Get a leather one, quick wipe down with a damp cloth and good as new with no smell.



smokeybear said:


> I am afraid you have gone a step too far.
> 
> The very idea of my dogs upstairs, let alone in my bedroom or in my bed is an anathema to me!
> 
> *If I wanted to spend my night listening to sighs, groans, snores or be disturbed by yawns, scratching, circling I would get a bloke............................ but I do not like their germs either*..............

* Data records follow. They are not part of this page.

(** X14. The warm-up of the learning rate in the accelerator-backend
    trainer. In a run that comes to its end the rate is assigned at the
    start of iteration [s] exactly for the iterations [s] up to and
    including [warmup_steps = 100000 / devices], with the value
    [learning_rate * s / warmup_steps]: the first optimizer step is
    taken with the rate 0, iteration [warmup_steps] sets the full rate,
    and no later iteration touches it. The step counter ends at the
    number of iterations, [250000 / devices]. *)
Theorem xla_warmup_schedule (devices : Z) (hp : Hparams)
    (train_data : list Finetune.Example) (st' : LoopState) :
  module_constants devices = Some hp →
  train hp train_data = Some st' →
  step_count st' = Z.max 0 (250000 / devices) ∧
  ∀ s w, SetLr s w ∈ events st' ↔
         0 ≤ s < 250000 / devices ∧ s ≤ 100000 / devices ∧ w = 100000 / devices.
Proof.
  intros Hmc Hrun. destruct (xla_train_closed _ _ _ _ Hmc Hrun) as [Hc He].
  apply module_constants_Some in Hmc as (_ & _ & _ & Hw).
  split; [done|]. intros s w.
  rewrite He, elem_of_app, elem_of_flat_map, list_elem_of_singleton. split.
  - intros [?|(i & Hi & Hin)]; [done|]. apply elem_of_seqZ in Hi.
    apply xla_elem_of_iter_events in Hin.
    rewrite !elem_of_cons, !elem_of_nil in Hin.
    destruct Hin as [[Hle Heq]|[[?|[?|[?|[?|[?|[?|[]]]]]]]|[?|[_ [?|[?|[?|[]]]]]]]];
      try done.
    injection Heq as -> ->. rewrite Hw in *. lia.
  - intros (Hs & Hle & ->). right. exists s. split; [apply elem_of_seqZ; lia|].
    apply xla_elem_of_iter_events. left. rewrite Hw. done.
Qed.



End XlaScheduleExtras.

Lemma xla_warmup_schedule_witness :
  ∃ st',
    XlaFinetune.train MoreSamples.xla_hparams_50000 Samples.three_examples = Some st' ∧
    XlaFinetune.step_count st' = Z.max 0 (250000 / 50000) ∧
    ∀ s w, XlaFinetune.SetLr s w ∈ XlaFinetune.events st' ↔
           0 ≤ s < 250000 / 50000 ∧ s ≤ 100000 / 50000 ∧ w = 100000 / 50000.
Proof.
  pose (st' := default Samples.xla_fresh_loop
    (XlaFinetune.train MoreSamples.xla_hparams_50000 Samples.three_examples)).
  assert (Hrun : XlaFinetune.train MoreSamples.xla_hparams_50000 Samples.three_examples
                 = Some st') by reflexivity.
  exists st'. split; [exact Hrun|].
  apply (xla_warmup_schedule 50000 MoreSamples.xla_hparams_50000
           Samples.three_examples st'); [reflexivity|exact Hrun].
Defined.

Guess that explains the whole sex question then.



Blitz said:


> I would be interested to know how many of the people that think it is disgusting to let dogs lick plates actually let their dogs on their bed. I have one of mine on the foot of the bed and she never moves , just curls up on her blanket and sleeps all night, but I still think it is gross and if she shed there is no way she would be there. What can be worse than having some stinking, farting, restless, dog hair shedding thing on your bed. How can that even compare in grossness with allowing a dog to lick a plate that is going to be washed up.


Guess that depends on your dog. Mine don't stink/fart and are not restless in bed. Only Arthur sheds white hair which is easily hoovered up although he does have his own double bed for most of the night and only comes in with me and the others when OH gets up.


----------



## newfiesmum (Apr 21, 2010)

StormyThai said:


> It's ok, Thai isn't allowed to drink out of our cups...I've never shared tea with my dogs.

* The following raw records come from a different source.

(** ** Properties *)

Section properties.
Context {R W : Type} `{AsyncReadSpec R} `{AsyncWriteSpec W}.
Implicit Types b : BufReadWrite R W.

(** C15: one poll of [fill_flush], in any reachable state of its future and
    whatever the reader and the writer answer, neither panics nor loops; it
    keeps the offsets in range, and no byte is lost, duplicated or reordered:
    what the writer has taken followed by what is in the buffer is exactly what
    has left the reader. *)
Theorem fill_flush_conserves cx st b :
  wf b -> ff_wf st b -> conserved b ->
  exists st' b' p, poll_fill_flush cx st b = Ret (st', b', p) /\
    wf b' /\ ff_wf st' b' /\ conserved b'.
Proof.
  intros Hwf Hst Hc.
  destruct (poll_fill_flush_spec cx st b Hwf Hst)
    as (st' & b' & p & sent & data & E & Hwf' & Hst' & _ & Hw & Hr & Hp & _).
  exists st', b', p. split_and!; try done. eauto with sm.
Qed.

(** C21: [flush] is all or nothing in its report and exact in its progress: on
    [Ok] the writer has received exactly the pending bytes and the buffer is
    empty; on [Pending] or an error it has received a prefix of them, the read
    offset has moved past that prefix, and what is left is still pending. *)
Theorem flush_exact cx b :
  wf b ->
  exists b' p, poll_flush cx b = Ret (b', p) /\ wf b' /\ reader b' = reader b /\
    match p with
    | Ready (Ok _) =>
        written (writer b') = written (writer b) ++ pending_bytes b /\
        r_offset b' = 0 /\ w_offset b' = 0
    | _ => exists sent,
        written (writer b') = written (writer b) ++ sent /\
        pending_bytes b = sent ++ pending_bytes b' /\
        r_offset b' = r_offset b + zlen sent /\ w_offset b' = w_offset b
    end.
Proof.
  intros Hwf.
  destruct (poll_flush_spec cx b Hwf) as (b' & p & sent & E & Hwf' & Hrd & Hb & Hc & Hs & Hp).
  exists b', p. split_and!; try done.
  destruct p as [[[]|e]|]; [|rewrite decide_False in Hp by done; exists sent; by destruct Hp..].
  rewrite decide_True in Hp by done. destruct Hp as [Hr0 Hw0].
  unfold pending_bytes in Hs at 2. rewrite Hr0, Hw0, slice_empty, app_nil_r in Hs.
  by rewrite Hs.
Qed.

(** C22: [fill_flush] is cancellation safe: dropping a suspended [fill_flush]
    future and calling [fill_flush] again is the same as polling the suspended
    future again, in every state the future can be suspended in. *)
Theorem fill_flush_cancel_safe cx st b :
  ff_wf st b -> poll_fill_flush cx FF_Start b = poll_fill_flush cx st b.
Proof.
  apply fill_flush_restart.
Qed.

Oh, dear. Should I have told you about Ferdie's near obsession with licking out cups?


----------



## newfiesmum (Apr 21, 2010)

Somebody once said he would refuse to sit on my sofa because I let the dog up there. I told him that was ok, because he wouldn't be invited to sit on my sofa.


----------



## StormyThai (Sep 11, 2013)

newfiesmum said:


> Oh, dear. Should I have told you about Ferdie's near obsession with licking out cups?


I didn't die...it's all good


----------



## Guest (Sep 27, 2015)

While I agree that dogs are filthy, disgusting creatures who lick their butts, eat dead disgustingness, release anal glands, and get skunked, I’m just gonna say, kids are even grosser. 
In 40+ years of dog ownership, I’ve never had a dog barf in my hair, poop in my hands, or pee in my face. And I’m not even going to get in to the damage the children have done to the house just in every day living here. 
So if dogs are gross (which they are), so are humans. And we let kids live in the house and share beds and plates with us, so there you go....


----------



## Colette (Jan 2, 2010)

Having cats that get on the worktops our plates are usually clean before washing up. They are especially fond of cereal bowls, toast crumbs, and best of all the mash potato pan! So much for grain free diets!
I've also fed them the odd meal from our bowls if we've run out of cat bowls.

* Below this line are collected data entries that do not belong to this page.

(** The loop of [send_async] from either of its two iterations. *)
Lemma send_async_loop_spec fuel env (registered : bool) rb bytes waker :
  Forall consumer_move env -> ring_ok (rb_view rb) ->
  0 < zlen bytes < isize_bound ->
  ((if registered then 1 else 2) <= fuel)%nat ->
  (registered = true -> v_waker (rb_view rb) = Some waker \/ v_cons (rb_view rb) = false) ->
  exists rb' r data, send_async_loop fuel env 0 registered rb bytes waker = Ret (rb', r) /\
    ring_le (rb_view rb) (rb_view rb') /\
    v_pushed (rb_view rb') = v_pushed (rb_view rb) ++ data /\
    (env = [] -> same_cons (rb_view rb) (rb_view rb')) /\
    match r with
    | Ready (Ok n) => 0 < n <= zlen bytes /\ data = ztake n bytes
    | Ready (Err e) => e = IoNew Other "connection closed" /\ data = [] /\
        v_cons (rb_view rb') = false
    | Pending => data = [] /\ zlen (v_contents (rb_view rb')) = v_cap (rb_view rb') /\
        (v_waker (rb_view rb') = Some waker \/ v_cons (rb_view rb') = false)
    end.
Proof.
  revert env registered rb. induction fuel as [|fuel IH];
    intros env registered rb Henv Hok Hlen Hfuel Hreg; [destruct registered; cbn in Hfuel; lia|].
  cbn [send_async_loop].
  destruct (interfere_le env rb Henv Hok) as (rb1 & env1 & E1 & Henv1 & Hle1 & Hp1 & _ & Hwk1).
  rewrite E1. rewrite rb_prod_is_closed_view.
  assert (env = [] -> env1 = [] /\ rb1 = rb) as Hnil1.
  { intros ->. by injection E1 as <- <-. }
  destruct (v_cons (rb_view rb1)) eqn:Ec; cbn [negb].
  2: { eexists _, _, []. split; [done|]. rewrite app_nil_r. split_and!; try done.
       intros Hn. destruct (Hnil1 Hn) as [_ ->]. by split. }
  destruct (burst_write_spec (burst_fuel bytes) env1 0 rb1 bytes)
    as (env2 & off & rb2 & st & -> & Henv2 & Hoff & Hle2 & Hp2 & Hst & Hwk2 & Hq2);
    [done|apply Hle1|lia|lia|unfold burst_fuel, zlen; lia|]. cbn [obind].
  pose proof (ring_le_trans _ _ _ Hle1 Hle2) as Hle. rewrite Hp1 in Hp2.
  assert (env = [] -> env2 = [] /\ same_cons (rb_view rb) (rb_view rb2)) as Hnil2.
  { intros Hn. destruct (Hnil1 Hn) as [Hn1 <-]. by apply Hq2. }
  destruct (Z.ltb_spec 0 off) as [Hpos|Hz].
  { eexists _, _, (ztake off bytes). split; [done|].
    unfold slice in Hp2. rewrite Z.sub_0_r, zdrop_0 in Hp2.
    split_and!; try done; [|lia]. intros Hn. by apply Hnil2. }
  assert (off = 0) as -> by lia. rewrite slice_empty, app_nil_r in Hp2.
  destruct st; [|lia]. destruct Hst as [_ Hfull]. destruct (Hwk2 eq_refl) as [Hsh Hwk].
  destruct Hle1 as (Hcap1 & _ & _ & Hc1). pose proof Hle2 as (Hcap2 & _ & Hok2 & _).
  destruct registered.
  - eexists _, _, []. split; [done|]. rewrite app_nil_r. split_and!; try done.
    { intros Hn. by apply Hnil2. }
    destruct Hwk as [Hwk|]; [|by right]. left. rewrite Hwk.
    destruct (v_cons (rb_view rb)); [|specialize (Hc1 eq_refl); congruence].
    destruct (Hreg eq_refl) as [Hreg'|]; [|done].
    destruct Hwk1 as [->|[?|?]]; [done|lia|congruence].
  - destruct (interfere_le env2 rb2 Henv2 Hok2) as (rb3 & env3 & E3 & Henv3 & Hle3 & Hp3 & _).
    rewrite E3.
    assert (env = [] -> env3 = [] /\ same_cons (rb_view rb) (rb_view rb3)) as Hnil3.
    { intros Hn. destruct (Hnil2 Hn) as [-> ?]. by injection E3 as <- <-. }
    destruct (IH env3 true (rb_register_waker rb3 waker))
      as (rb' & r & data & E & Hle' & Hp' & Hq' & Hr); [done| |done|lia| |].
    + rewrite rb_register_waker_view. apply Hle3.
    + intros _. left. by rewrite rb_register_waker_view.
    + exists rb', r, data. rewrite rb_register_waker_view in Hle', Hp', Hq'.
      split; [done|]. cbn in Hp', Hq'. unfold v_pushed in *; cbn in Hp'.
      split_and!; try done.
      * eapply ring_le_trans; [exact Hle|]. by eapply ring_le_trans.
      * by rewrite Hp', Hp3, Hp2.
      * intros Hn. destruct (Hnil3 Hn) as [Hn2 [Hs1 Hs2]].
        destruct (Hq' Hn2) as [Hs3 Hs4]. cbn in *. split; congruence.
Qed.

I don't share food - with anyone lol - and our rare leftovers tend to be spicy so Horace hasn't had scraps. I have made up Kong fillings in our bowls and let him lick them clean afterwards.

Really don't see the big deal, it all gets washed up, plus I get plenty of puppy kisses and occasionally his tongue in my mouth anyway!

I have no issue with animals on the bed. I prefer them not to sleep with me overnight purely because it disrupts my sleep, and OH and I don't want an audience! The smell, hair etc doesn't faze me. I'd love Horace to come on the bed for lie in cuddles, but its not practical or safe with our stairs so I have to settle for sofa cuddles instead.

I just don't get some folks obsession with cleaning and paranoia about hygiene. If I was really that worry about animals being dirty I wouldn't own them.


----------



## cbcdesign (Jul 3, 2014)

All our dishes go in a dish washer so the germ issue doesn't bother me. Besides, I find people on public transport far more hazardous to my health than my dog which is why I avoid buses and taxies like the plague. My mother uses buses a lot with her friend are both of them are forever fighting off one virus or another.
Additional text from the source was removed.